Frido Mann, grandson of the writer Thomas Mann and member of the Mann family, outlines Thomas Mann’s changing relationship to religion in three phases – from the convention religion of the born Protestant from the upper middle-class late modern era to the practical commitment of an “Applied Christianity” in the “First Unitarian Church of Los Angeles” in exile in California.

Rome, 29 April 1953: Thomas Mann is received in audience by Pope Pius XII at the Vatican. Shortly afterwards, the 77-year-old highly honoured writer from the Protestant town of Lübeck describes in his diary his “most moving and powerful experience”: “The white figure of the Pope stepping before me. He bowed his knees and thanked me for the grace. Held my hand for a long time … Kneeling no longer before a man and politician, but before a white, spiritually mild idol who visualises two occidental millennia … Offering of the hand. ‘Is this the fisherman’s ring? May I kiss it?’ I did.”

How should one interpret this almost stage- or film-like scene? As an expression of emotion in the sense of authentic religious feelings? Or is it “only” the respect for the millennia-old culture and Christianity as its special manifestation? And why then this richly theatrical gesture of genuflection and ring kiss? What a confusing double face of seriousness and play, authenticity and ironic display. Especially when one considers that the author of this account was aware that he had decreed that his diaries be released to the public 20 years after his death.

However, the further away we go back biographically from this event described by Thomas Mann himself only about two years before his death, the more diverse the picture of his relationship to religion becomes. Looking back through the decades, three different, partly biographically interlocking phases open up to me. First: religious indifference in Thomas Mann’s work until after the end of the First World War. Secondly: a recognizably intensifying relationship to religion on a literary level until the end of the Second World War, with echoes in the late story “The Chosen One”. And thirdly: Mann’s practical commitment in the sense of an “applied religion” or an “applied Christianity” in the “First Unitarian Church of Los Angeles” in exile in California.

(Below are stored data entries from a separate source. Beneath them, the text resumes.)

(** * hanasu: backend/ocr_processor.py

    A shallow embedding of the OCR command-line script and the properties
    of its orchestration contract.

    Modelling conventions.
    - A Python [str] is the list of its Unicode code points.
    - A Python [float] is modelled by the rational number that a finite
      double denotes.  The subtraction of two doubles is the exact
      difference rounded to the nearest double, ties to even ([fsub]);
      an overflow to infinity is not modelled.  [round(x, n)] and the
      format [:.3f] are modelled by their decimal result, the
      round-half-even of the exact value of [x] at [n] digits (for [round]
      CPython returns the double nearest to that decimal).
    - A dict is an association list in insertion order, which is the order
      [json.dumps] emits.
    - The OCR engine and the wall clock are the environment: the engine is
      a pair of functions that return a value or raise, the clock a sequence
      of readings.  Output and engine calls are logged in the [world].
    - [print] raises [UnicodeEncodeError] when the encoding of stdout
      cannot encode a code point of the line; every encoding is taken to
      encode ASCII.  Other failures of [print] (a closed pipe) and
      interrupts that arrive outside the engine calls are not modelled.
    - The text of the progress lines (f-string formatting) is modelled as
      far as its code points above ASCII: each [print] call is logged with
      the data it prints. *)

From Stdlib Require Import ZArith NArith QArith Qabs List String Ascii Bool Lia.
Import ListNotations.

Local Open Scope Z_scope.

(** ** Python values *)

Module Py.

Definition str := list N.

Definition float := Q.

(** The code points of an ASCII literal of the source. *)
Definition lit (s : string) : str :=
  map N_of_ascii (list_ascii_of_string s).

#[local] Unset Elimination Schemes.
Inductive value :=
| VStr (s : str)
| VInt (z : Z)
| VFloat (q : float)
| VList (l : list value).
#[local] Set Elimination Schemes.

Definition dict := list (string * value).

Fixpoint get (d : dict) (k : string) : option value :=
  match d with
  | [] => None
  | (k', v) :: d' => if String.eqb k' k then Some v else get d' k
  end.

Definition has_key (d : dict) (k : string) : bool :=
  match get d k with Some _ => true | None => false end.

(** *** Exceptions

    [except Exception] matches the instances of [Exception] only;
    [KeyboardInterrupt] and [SystemExit] derive from [BaseException]
    directly.  [PyException msg] stands for any instance of [Exception],
    [msg] being [str(e)]. *)
Inductive exn :=
| PyException (msg : str)
| KeyboardInterrupt
| SystemExit (code : Z).

Definition is_Exception (e : exn) : bool :=
  match e with PyException _ => true | _ => false end.

Inductive res (A : Type) :=
| Ret (a : A)
| Raise (e : exn).
Arguments Ret {A} a.
Arguments Raise {A} e.

(** *** str.split(sep) for a one-character separator *)
Fixpoint split (sep : N) (s : str) : list str :=
  match s with
  | [] => [[]]
  | c :: s' =>
      if N.eqb c sep then [] :: split sep s'
      else match split sep s' with
           | [] => [[c]]
           | h :: t => (c :: h) :: t
           end
  end.

(** *** sep.join(l) *)
Fixpoint join (sep : str) (l : list str) : str :=
  match l with
  | [] => []
  | [x] => x
  | x :: rest => x ++ sep ++ join sep rest
  end.

(** *** str.strip()

    The code points for which [str.isspace] holds. *)
Definition isspace (c : N) : bool :=
  ((9 <=? c) && (c <=? 13) ||
   (28 <=? c) && (c <=? 32) ||
   (c =? 133) || (c =? 160) || (c =? 5760) ||
   (8192 <=? c) && (c <=? 8202) ||
   (c =? 8232) || (c =? 8233) || (c =? 8239) || (c =? 8287) ||
   (c =? 12288))%N.

Fixpoint lstrip (s : str) : str :=
  match s with
  | [] => []
  | c :: s' => if isspace c then lstrip s' else s
  end.

Definition rstrip (s : str) : str := rev (lstrip (rev s)).

Definition strip (s : str) : str := lstrip (rstrip s).

(** *** round(x, ndigits) *)
Definition round_half_even (q : Q) : Z :=
  let n := Qnum q in
  let d := Zpos (Qden q) in
  let f := n / d in
  match (2 * (n mod d)) ?= d with
  | Lt => f
  | Gt => f + 1
  | Eq => if Z.even f then f else f + 1
  end.

Fixpoint scale (ndigits : nat) : positive :=
  match ndigits with
  | O => 1%positive
  | S n => (10 * scale n)%positive
  end.

Definition round (x : float) (ndigits : nat) : float :=
  round_half_even (x * (Zpos (scale ndigits) # 1)) # scale ndigits.

(** A number with at most [ndigits] decimal places. *)
Definition has_decimals (ndigits : nat) (x : float) : Prop :=
  exists k : Z, x == k # scale ndigits.

(** *** The subtraction of doubles

    [to_double q] is the double nearest to [q], ties to even: 53 bits of
    mantissa above the exponent -1074 of the subnormal numbers. *)
Definition pow2 (e : Z) : Q :=
  if 0 <=? e then inject_Z (2 ^ e) else 1 # Z.to_pos (2 ^ (- e)).

Definition ilog2 (a : Q) : Z :=
  let e := Z.log2 (Qnum a) - Z.log2 (Zpos (Qden a)) in
  if Qle_bool (pow2 e) a then e else e - 1.

Definition to_double (q : Q) : float :=
  let a := Qabs q in
  let e := Z.max (ilog2 a - 52) (-1074) in
  let m := round_half_even (a / pow2 e) in
  let r := Qred (inject_Z m * pow2 e) in
  if Qnum q <? 0 then (- r)%Q else r.

Definition fsub (x y : float) : float := to_double (x - y).

(** *** json.dumps

    Strings are escaped as [json.encoder] does: with [ensure_ascii] every
    code point outside the printable ASCII range becomes a [\uXXXX] escape
    (a surrogate pair above the BMP); without it only the quote, the
    backslash and the control characters are escaped.  The digits of
    numbers ([int.__repr__], [float.__repr__]) are not modelled: a number is
    one piece of the output. *)
Definition hex_digit (n : N) : N :=
  (if n <? 10 then 48 + n else 87 + n)%N.
(** With valid inputs the click disables Start, enables Stop, resets the
    progress bar, empties the results and starts the thread. *)
Lemma valid_inputs_start E (w : ui Qt.row) p o :
  input_file_path w = Some p -> p <> "" -> os_path_exists E p = true ->
  output_file_path w = Some o -> o <> "" ->
  let '(w', started) := Qt.start_processing E w in
  started = true /\ start_button w' = false /\ stop_button w' = true
  /\ progress_bar w' = 0%Z /\ results_tree w' = [].
Proof.
  intros Hp Hp' He Ho Ho'. unfold Qt.start_processing. rewrite Hp, Ho. cbn.
  apply String.eqb_neq in Hp', Ho'. rewrite Hp', He, Ho'. cbn. auto 10.
Qed.

(** ** A failure reported by the processor *)

Ltac find_in := cbn [In]; repeat (try (left; reflexivity); right).

(** C5. When the result of the processor has a false [success], the worker
    logs the error and shows an error dialog with the same text, the
    progress bar ends at 0, [export_to_excel] is never called and the
    results table is never filled. *)
Theorem failure_skips_export Et (wt : ui Tk.row) Eq (wq : ui Qt.row) :
  reports_failure
    (pipeline_answer Et (selected_model wt) None (input_file_path wt)) = true ->
  reports_failure
    (pipeline_answer Eq (selected_model wq) (Some (use_8bit wq)) (input_file_path wq))
  = true ->
  (let t := Tk.process_data Et wt in
   (exists msg,
       In (Posted (AppendLog ERROR msg)) t
       /\ In (Posted (MessageBox Critical "Processing Error" msg)) t)
   /\ existsb is_export t = false
   /\ existsb is_render t = false
   /\ forall sched w, progress_bar (Tk.deliver sched t w) = 0%Z
                      /\ results_tree (Tk.deliver sched t w) = results_tree w)
  /\ (let t := Qt.process_data Eq wq in
      (exists msg,
          In (Posted (AppendLog ERROR msg)) t
          /\ In (Direct (MessageBox Critical "Processing Error" msg)) t)
      /\ existsb is_export t = false
      /\ existsb is_render t = false
      /\ forall w, progress_bar (Qt.deliver t w) = 0%Z
                   /\ results_tree (Qt.deliver t w) = results_tree w).
Proof.
  intros Ht Hq. cbv zeta. split.
  - clear Hq.
    assert (Hr : existsb is_render (Tk.process_data Et wt) = false).
    { revert Ht. unfold Tk.process_data, Tk.process_data_try.
      worker_cases; intros H; try discriminate H; reflexivity. }
    split; [|split; [|split; [exact Hr|]]].
    + revert Ht. unfold Tk.process_data, Tk.process_data_try.
      worker_cases; intros H; try discriminate H; eexists; split; find_in.
    + revert Ht. unfold Tk.process_data, Tk.process_data_try.
      worker_cases; intros H; try discriminate H; reflexivity.
    + intros sched w. split; [|exact (tk_deliver_no_render sched _ w Hr)].
      rewrite (proj2 (tk_deliver_progress sched _ w (tk_trace_sets_progress Et wt))).
      pose proof (tk_progress_cases Et wt) as Hc. cbv zeta in Hc.
      rewrite Ht in Hc. rewrite Hc. reflexivity.
  - clear Ht. revert Hq. unfold Qt.process_data, Qt.process_data_try.
    worker_cases; intros H; try discriminate H;
      (split; [eexists; split; find_in
              |split; [reflexivity|split; [reflexivity|intros w; split; reflexivity]]]).
Qed.

Lemma failure_skips_export_witness :
  existsb is_export
    (Tk.process_data (sample_env (Ok failed_answer) (Ok (PyBool true))) ready) = false
  /\ existsb is_export
       (Qt.process_data (sample_env (Ok failed_answer) (Ok (PyBool true))) ready) = false.
Proof.
  pose proof (failure_skips_export
                (sample_env (Ok failed_answer) (Ok (PyBool true))) ready
                (sample_env (Ok failed_answer) (Ok (PyBool true))) ready
                eq_refl eq_refl) as H.
  exact (conj (proj1 (proj2 (proj1 H))) (proj1 (proj2 (proj2 H)))).
Defined.

(** The trace of such a run in the PyQt6 front-end. *)
Example failure_trace_qt :
  Qt.process_data (sample_env (Ok failed_answer) (Ok (PyBool true))) ready
  = [Posted (AppendLog INFO [Lit "Initializing LLM processor with model: ";
                             Lit "mistralai/Mistral-7B-Instruct-v0.2"]);
     Posted (SetProgress 10);
     Extern (NewLocalLLMProcessor "mistralai/Mistral-7B-Instruct-v0.2" (Some true));
     Posted (AppendLog INFO [Lit "Initializing data processor"]);
     Posted (SetProgress 20);
     Extern NewDataProcessor;
     Posted (AppendLog INFO [Lit "Processing Excel file: "; Lit "/x/y/report.xlsx"]);
     Posted (SetProgress 30);
     Extern (ProcessExcel (Some "/x/y/report.xlsx"));
     Posted (AppendLog ERROR [Lit "Failed to process Excel file: "; Lit "no sheet"]);
     Direct ProcessEvents;
     Direct (MessageBox Critical "Processing Error"
                        [Lit "Failed to process Excel file: "; Lit "no sheet"]);
     Posted (SetProgress 0);
     Direct (SetStartEnabled true);
     Direct (SetStopEnabled false);
     Direct (SetStartEnabled true);
     Direct (SetStopEnabled false)].
Proof. reflexivity. Qed.

(** ** The quantization flag *)

(** C7, in the PyQt6 front-end: the model runner is built from the selected
    model and the state of the checkbox. *)
Lemma qt_passes_quantization_flag E (w : ui Qt.row) :
  In (Extern (NewLocalLLMProcessor (selected_model w) (Some (use_8bit w))))
     (Qt.process_data E w).
Proof.
  unfold Qt.process_data, Qt.process_data_try. worker_cases; find_in.
Qed.

(** C7, in the Tkinter front-end: the model runner is built from the
    selected model alone.  The checkbox changes nothing of what the worker
    does, and no call carries its state. *)
Theorem tk_ignores_quantization_flag E (w : ui Tk.row) :
  Tk.process_data E (toggle_use_8bit w) = Tk.process_data E w
  /\ In (Extern (NewLocalLLMProcessor (selected_model w) None)) (Tk.process_data E w)
  /\ forall model_name b,
       ~ In (Extern (NewLocalLLMProcessor model_name (Some b))) (Tk.process_data E w).
Proof.
  split; [reflexivity|]. split.
  - unfold Tk.process_data, Tk.process_data_try. worker_cases; find_in.
  - intros model_name b.
    unfold Tk.process_data, Tk.process_data_try, Tk.process_data_except,
           Tk.process_data_finally.
    worker_cases; cbn [In]; intros H;
      repeat (destruct H as [H | H]; [discriminate H|]); exact H.
Qed.

(** With the checkbox unchecked the Tkinter worker still builds the runner
    without the flag. *)
Example tk_unchecked_flag :
  let w := toggle_use_8bit (ready : ui Tk.row) in
  use_8bit w = false
  /\ filter (fun e => match e with Extern (NewLocalLLMProcessor _ _) => true | _ => false end)
            (Tk.process_data (sample_env (Ok invoice_answer) (Ok (PyBool true))) w)
     = [Extern (NewLocalLLMProcessor "mistralai/Mistral-7B-Instruct-v0.2" None)].
Proof. split; reflexivity. Qed.

(** ** Threads *)

(** C9 fails in both front-ends.  The PyQt6 worker enables Start and
    disables Stop itself, at the end of every run; the Tkinter worker sets
    the progress bar itself, at the start of every run. *)
Theorem worker_touches_widgets E (wt : ui Tk.row) (wq : ui Qt.row) :
  In (Direct (SetProgress 10)) (Tk.process_data E wt)
  /\ In (Direct (SetStartEnabled true)) (Qt.process_data E wq)
  /\ In (Direct (SetStopEnabled false)) (Qt.process_data E wq).
Proof.
  split; [|split].
  - unfold Tk.process_data, Tk.process_data_try. worker_cases; find_in.
  - unfold Qt.process_data. destruct (Qt.process_data_try E wq) as [t r].
    apply in_or_app. right. apply in_or_app. right. find_in.
  - unfold Qt.process_data. destruct (Qt.process_data_try E wq) as [t r].
    apply in_or_app. right. apply in_or_app. right. find_in.
Qed.

(** In a successful run the PyQt6 worker also fills the table and shows the
    dialog itself. *)
Example qt_direct_calls :
  filter (fun e => match e with Direct _ => true | _ => false end)
         (Qt.process_data (sample_env (Ok invoice_answer) (Ok (PyBool true))) ready)
  = [Direct ProcessEvents;
     Direct (UpdateResultsTree invoice_answer);
     Direct (MessageBox Information "Success"
               [Lit "Processing completed successfully. Results exported to ";
                Lit "/x/y/report_results.xlsx"]);
     Direct (SetStartEnabled true);
     Direct (SetStopEnabled false)].
Proof. reflexivity. Qed.

(** ** File selection *)

Lemma join_nonempty a b : b <> "" -> posixpath.join a b <> "".
Proof.
  intros Hb. unfold posixpath.join.
  destruct (posixpath.startswith_sep b); [exact Hb|].
  destruct (String.eqb a "" || posixpath.endswith_sep a).
  - destruct a; [exact Hb|discriminate].
  - destruct a; discriminate.
Qed.

Lemma suggestion_nonempty file_path :
  posixpath.join (posixpath.dirname file_path)
     (fst (posixpath.splitext (posixpath.basename file_path)) ++ "_results.xlsx") <> "".
Proof.
  apply join_nonempty.
  destruct (fst (posixpath.splitext (posixpath.basename file_path))); discriminate.
Qed.

(** What [browse_input_file] does to the paths when a file was chosen: it
    goes by the text of the output entry. *)
Lemma browse_input_file_paths {R} (w : ui R) (file_path : string) :
  file_path <> "" ->
  let w' := browse_input_file file_path w in
  let suggestion :=
    posixpath.join (posixpath.dirname file_path)
      (fst (posixpath.splitext (posixpath.basename file_path)) ++ "_results.xlsx") in
  input_file_path w' = Some file_path
  /\ (output_file_entry w = "" ->
      output_file_path w' = Some suggestion /\ output_file_entry w' = suggestion)
  /\ (output_file_entry w <> "" ->
      output_file_path w' = output_file_path w
      /\ output_file_entry w' = output_file_entry w).
Proof.
  intros Hf. cbv zeta. unfold browse_input_file.
  apply String.eqb_neq in Hf. rewrite Hf. cbn [negb].
  change (output_file_entry (set_input file_path w)) with (output_file_entry w).
  destruct (String.eqb (output_file_entry w) "") eqn:He.
  - apply String.eqb_eq in He. split; [reflexivity|].
    split; intros H; [split; reflexivity|congruence].
  - apply String.eqb_neq in He. split; [reflexivity|].
    split; intros H; [congruence|split; reflexivity].
Qed.

Lemma browse_input_file_shown {R} (w : ui R) (file_path : string) :
  file_path <> "" -> output_shown w -> output_shown (browse_input_file file_path w).
Proof.
  intros Hf Hs.
  destruct (browse_input_file_paths w file_path Hf) as [_ [Hempty Hset]].
  unfold output_shown in *.
  destruct (output_file_path w) as [p|] eqn:Hp.
  - destruct Hs as [He Hne]. destruct Hset as [H1 H2]; [congruence|].
    rewrite H1, H2. split; assumption.
  - destruct (Hempty Hs) as [H1 H2]. rewrite H1, H2.
    split; [reflexivity|apply suggestion_nonempty].
Qed.
(** No call of [Check] returns a non-nil error. *)
Lemma Check_error_nil (domain : string) (method : ValidationMethod)
    (queried : list string) (probs : list Problem) (err : option error) :
  check domain method = Some (queried, Returned probs err) -> err = None.
Proof.
  remember (len domain) as n eqn:Hn. revert domain Hn queried probs err.
  induction n as [n IH] using lt_wf_ind. intros domain -> queried probs err.
  rewrite Check_unfold. unfold Check_body.
  destruct (Lookup (stripWildcard domain)) as [rrs [e|]]; [congruence|].
  destruct (0 <? length rrs)%nat; [congruence|].
  destruct (negb (stripWildcard domain =? PublicSuffix (stripWildcard domain))); [|congruence].
  destruct (SplitN (stripWildcard domain) "." 2) as [|a [|parent rest]] eqn:Hsplit;
    try congruence.
  apply SplitN_parent_shorter in Hsplit. change (len ".") with 1 in Hsplit.
  pose proof (stripWildcard_len domain).
  destruct (check parent method) as [[qs [ps [e|]|]]|] eqn:Hp; try congruence.
  apply (IH (len parent) ltac:(lia) parent eq_refl) in Hp. discriminate.
Qed.

(** A failed lookup is the last lookup of a call. *)
Lemma Check_stops_at_failure (domain : string) (method : ValidationMethod)
    (queried : list string) (res : CheckResult) :
  check domain method = Some (queried, res) ->
  forall before name after,
    queried = (before ++ name :: after)%list -> snd (Lookup name) <> None -> after = [].
Proof.
  remember (len domain) as n eqn:Hn. revert domain Hn queried res.
  induction n as [n IH] using lt_wf_ind. intros domain -> queried res.
  rewrite Check_unfold. unfold Check_body.
  assert (Hone : forall r : CheckResult,
             Some ([stripWildcard domain], r) = Some (queried, res) ->
             snd (Lookup (stripWildcard domain)) = None ->
             forall before name after,
               queried = (before ++ name :: after)%list -> snd (Lookup name) <> None -> after = []).
  { intros r H Hok before name after Hq Hfail. injection H as <- _.
    destruct before as [|x [|y before]]; simpl in Hq; try discriminate.
    injection Hq as <- <-. reflexivity. }
  destruct (Lookup (stripWildcard domain)) as [rrs [e|]] eqn:Hl.
  - intros H before name after Hq _. injection H as <- _.
    destruct before as [|x [|y before]]; simpl in Hq; try discriminate.
    now injection Hq as _ <-.
  - destruct (0 <? length rrs)%nat; [intros H; now apply (Hone _ H)|].
    destruct (negb (stripWildcard domain =? PublicSuffix (stripWildcard domain)));
      [|intros H; now apply (Hone _ H)].
    destruct (SplitN (stripWildcard domain) "." 2) as [|a [|parent rest]] eqn:Hsplit;
      try (intros H; now apply (Hone _ H)).
    apply SplitN_parent_shorter in Hsplit. change (len ".") with 1 in Hsplit.
    pose proof (stripWildcard_len domain).
    destruct (check parent method) as [[qs r]|] eqn:Hp; [|discriminate].
    specialize (IH (len parent) ltac:(lia) parent eq_refl qs r Hp).
    intros Hres.
    assert (Hq' : queried = stripWildcard domain :: qs)
      by (destruct r as [ps [e|]|]; congruence).
    intros before name after Hq Hfail. rewrite Hq' in Hq.
    destruct before as [|x before]; simpl in Hq.
    + injection Hq as <- _. rewrite Hl in Hfail. now elim Hfail.
    + injection Hq as _ Hq. now apply (IH before name after).
Qed.

(** The validation method plays no part in the check. *)
Lemma Check_rec_method (n : nat) (domain : string) (m1 m2 : ValidationMethod) :
  check_rec n domain m1 = check_rec n domain m2.
Proof.
  revert domain. induction n as [|n IH]; intros domain; [reflexivity|].
  simpl. unfold Check_body.
  destruct (Lookup (stripWildcard domain)) as [rrs [e|]]; [reflexivity|].
  destruct (0 <? length rrs)%nat; [reflexivity|].
  destruct (negb (stripWildcard domain =? PublicSuffix (stripWildcard domain))); [|reflexivity].
  destruct (SplitN (stripWildcard domain) "." 2) as [|a [|parent rest]]; try reflexivity.
  now rewrite (IH parent).
Qed.

(** C4, as amended.  A failed lookup, whatever the failure, is not
    propagated as an error: [Check] returns the single finding
    [dnsLookupFailed] for the name and a nil error, and no other name is
    looked up.  More generally every call of [Check] ends, never with a
    non-nil error, and a failed lookup is the last lookup of the walk, so
    the parent of a name whose lookup failed is not queried. *)
Theorem lookup_failure_is_finding (domain : string) (method : ValidationMethod) :
  (exists queried res,
      check domain method = Some (queried, res) /\
      (forall probs err, res = Returned probs err -> err = None) /\
      (forall before name after,
          queried = (before ++ name :: after)%list -> snd (Lookup name) <> None ->
          after = [])) /\
  (forall e,
      snd (Lookup (stripWildcard domain)) = Some e ->
      check domain method =
      Some ([stripWildcard domain],
            Returned [dnsLookupFailed (stripWildcard domain) "CAA" e] None)).
Proof.
  split.
  - destruct (Check_total domain method) as (queried & res & Hc).
    exists (stripWildcard domain :: queried), res. split; [exact Hc|]. split.
    + intros probs err ->. exact (Check_error_nil _ _ _ _ _ Hc).
    + exact (Check_stops_at_failure _ _ _ _ Hc).
  - intros e He. rewrite Check_unfold. unfold Check_body.
    destruct (Lookup (stripWildcard domain)) as [rrs err]. simpl in He. now subst err.
Qed.


(** C10.  The issuer is fixed in the code: [Check] takes no issuer domain,
    what it takes besides the name (the validation method) does not change
    its result, a record authorizes exactly when its issuer domain is the
    text "letsencrypt.org", and a level that is decided by its applicable
    set passes exactly when one record of that set names that text. *)
Theorem issuer_is_letsencrypt (domain : string) (m1 m2 : ValidationMethod) :
  check domain m1 = check domain m2 /\
  (forall r, authorizes r = true <-> extractIssuerDomain (Value r) = "letsencrypt.org") /\
  (forall rrs,
      Lookup (stripWildcard domain) = (rrs, None) -> rrs <> [] ->
      criticalUnknown (classify rrs) = [] ->
      isWildcard domain = true \/ withTag "issue" rrs <> [] ->
      (check domain m1 = Some ([stripWildcard domain], Returned [] None) <->
       exists r, In r (applicableSet (isWildcard domain) rrs) /\
                 extractIssuerDomain (Value r) = "letsencrypt.org")).
Proof.
  split; [apply Check_rec_method|]. split.
  - intros r. unfold authorizes. apply String.eqb_eq.
  - intros rrs Hl Hne Hcrit Hsel.
    rewrite (Check_terminal _ _ _ Hl Hne), (checkRecords_policy _ _ _ Hcrit).
    assert (Hgate : negb (isWildcard domain) && (length (withTag "issue" rrs) =? 0)%nat = false).
    { destruct Hsel as [->|Hi]; [reflexivity|].
      destruct (withTag "issue" rrs); [congruence|]. now rewrite Bool.andb_false_r. }
    rewrite Hgate, <- existsb_authorizes.
    destruct (existsb authorizes (applicableSet (isWildcard domain) rrs)); split;
      congruence.
Qed.

Lemma SplitN_two_nonempty (s sep : string) : SplitN s sep 2 <> [].
Proof. simpl. destruct (Index s sep); discriminate. Qed.

(** A name that is split at a dot has one. *)
Lemma SplitN_single (domain : string) :
  (forall a parent rest, SplitN domain "." 2 <> a :: parent :: rest) ->
  ~ In "."%char (list_ascii_of_string domain).
Proof.
  intros Hno. apply Index_byte_none.
  destruct (Index domain ".") as [m|] eqn:Hm; [|reflexivity].
  exfalso. apply (Hno (take m domain) (drop (m + len ".") domain) []).
  simpl. now rewrite Hm.
Qed.

(** The two pieces of a name split at its first dot. *)
Lemma SplitN_label_parent (domain label parent : string) (rest : list string) :
  SplitN domain "." 2 = label :: parent :: rest ->
  domain = label ++ "." ++ parent /\ ~ In "."%char (list_ascii_of_string label).
Proof.
  simpl. destruct (Index domain ".") as [m|] eqn:Hm; [|discriminate].
  intros H. injection H as <- <- _. split.
  - apply Index_bound in Hm. exact (proj2 Hm).
  - now apply Index_byte_some.
Qed.

Section Permissive.

(** The public suffix of a name without a dot is the name. *)
Hypothesis suffix_of_label :
  forall name, ~ In "."%char (list_ascii_of_string name) -> PublicSuffix name = name.

Lemma Check_rec_levels (n : nat) (domain : string) (method : ValidationMethod) :
  len domain < n ->
  Forall (fun name => Lookup name = ([], None)) (caaLevels_rec PublicSuffix n domain) ->
  check_rec n domain method = Some (caaLevels_rec PublicSuffix n domain, Returned [] None).
Proof.
  revert domain. induction n as [|n IH]; intros domain Hlen Hall; [lia|].
  cbn [Check_rec caaLevels_rec] in *. unfold Check_body.
  pose proof (Forall_inv Hall) as Hhere. cbv beta in Hhere.
  pose proof (Forall_inv_tail Hall) as Hrest. clear Hall.
  rewrite Hhere. cbn [length Nat.ltb Nat.leb].
  destruct (stripWildcard domain =? PublicSuffix (stripWildcard domain)) eqn:Hps;
    cbn [negb] in *; [reflexivity|].
  apply String.eqb_neq in Hps. revert Hrest.
  destruct (SplitN (stripWildcard domain) "." 2) as [|a [|parent rest]] eqn:Hsplit;
    intros Hrest.
  - now elim (SplitN_two_nonempty _ _ Hsplit).
  - exfalso. apply Hps. symmetry. apply suffix_of_label, SplitN_single.
    intros a' parent' rest'. rewrite Hsplit. discriminate.
  - apply SplitN_parent_shorter in Hsplit. change (len ".") with 1 in Hsplit.
    pose proof (stripWildcard_len domain).
    rewrite (IH parent); [reflexivity | lia | exact Hrest].
Qed.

The first phase – the Convention religion

As a representative of the upper-middle-class late modernity of Lutheranism, the young Thomas Mann, like his parents and grandparents, limited his relationship to church and religion to the practice of a pure convention religion. As a schoolboy he wrote an anti-clerical drama entitled “The Priests”, and like many intelligent pupils he experienced Lutheran religious instruction as boring. And in his writing, written when he was eighteen, about his literary role model, the ironist and mocker Heinrich Heine, he professes the “philosophical point of view” that the words ‘good’ and ‘bad’ as social figureheads have no more philosophical significance than the words ‘up’ and ‘down’ in space (XI, 711). After the end of his Lübeck youth, he also stops attending church for good (cf. Hans Küng: in Walter Jens, Hans Küng. Advocates of Humanity. Munich 1993, p. 89). Even in his early work, which was primarily supported by a romantic aestheticist attitude, religious tendencies are only traceable until the mid-twenties of the 20th century.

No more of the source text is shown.